> **WHAT IS EXPECTED**
Print only the closing part of the entries. It starts at the line containing "apply submseteq_length, NoDup_submseteq." and includes the final line, exactly as written.

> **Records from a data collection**
■ ■ ■

(** The counters count the edges from nodes not completed, and [extra]; a
    completed node has its predecessors completed. *)
Record progress (v : list bool) (deg : list Z) (extra : Z → Z) : Prop := {
  pg_v_len : length v = 64%nat;
  pg_deg_len : length deg = 64%nat;
  pg_deg : ∀ j, 0 ≤ j < 64 → rd 0 deg j = count_edges (waits v j) E + extra j;
  pg_closed : ∀ e, e ∈ E → rd false v (to_node e - 1) = true → rd false v (from_node e - 1) = true;
  pg_done_live : ∀ j, 0 ≤ j < 64 → rd false v j = true → j ∈ live;
}.

(** The queue holds, once each, the slots that have become ready. *)
Record sched (v : list bool) (deg queue : list Z) (extra : Z → Z) : Prop := {
  sc_v_len : length v = 64%nat;
  sc_deg_len : length deg = 64%nat;
  sc_deg : ∀ j, 0 ≤ j < 64 → rd 0 deg j = count_edges (waits v j) E + extra j;
  sc_closed : ∀ e, e ∈ E → rd false v (to_node e - 1) = true → rd false v (from_node e - 1) = true;
  sc_done_live : ∀ j, 0 ≤ j < 64 → rd false v j = true → j ∈ live;
  sc_live : ∀ j, j ∈ queue → j ∈ live;
  sc_nodup : NoDup queue;
  sc_ready : ∀ j, j ∈ queue → rd false v j = true ∨ rd 0 deg j = 0;
  sc_all : ∀ j, j ∈ live → rd false v j = false → rd 0 deg j = 0 → j ∈ queue;
}.

Lemma sched_progress v deg queue extra : sched v deg queue extra → progress v deg extra.
Proof. intros []. by split. Qed.

Lemma sched_queue_short v deg queue extra j : sched v deg queue extra → j ∈ live → j ∉ queue → (length queue < 64)%nat.
Proof.
  intros Hs Hj Hn. assert (length (j :: queue) ≤ length (seqZ 0 64))%nat as Hle; [|rewrite length_seqZ in Hle; cbn in Hle; lia].
  apply submseteq_length, NoDup_submseteq.
  - constructor; [done|apply Hs].
  - intros k [->|Hk]%elem_of_cons; apply elem_of_seqZ; [apply live_range in Hj; lia|].
    apply (sc_live _ _ _ _ Hs) in Hk. apply live_range in Hk. lia.
Qed.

■ ■ ■

> **YOUR RESPONSE**
  apply submseteq_length, NoDup_submseteq.
  - constructor; [done|apply Hs].
  - intros k [->|Hk]%elem_of_cons; apply elem_of_seqZ; [apply live_range in Hj; lia|].
    apply (sc_live _ _ _ _ Hs) in Hk. apply live_range in Hk. lia.
Qed.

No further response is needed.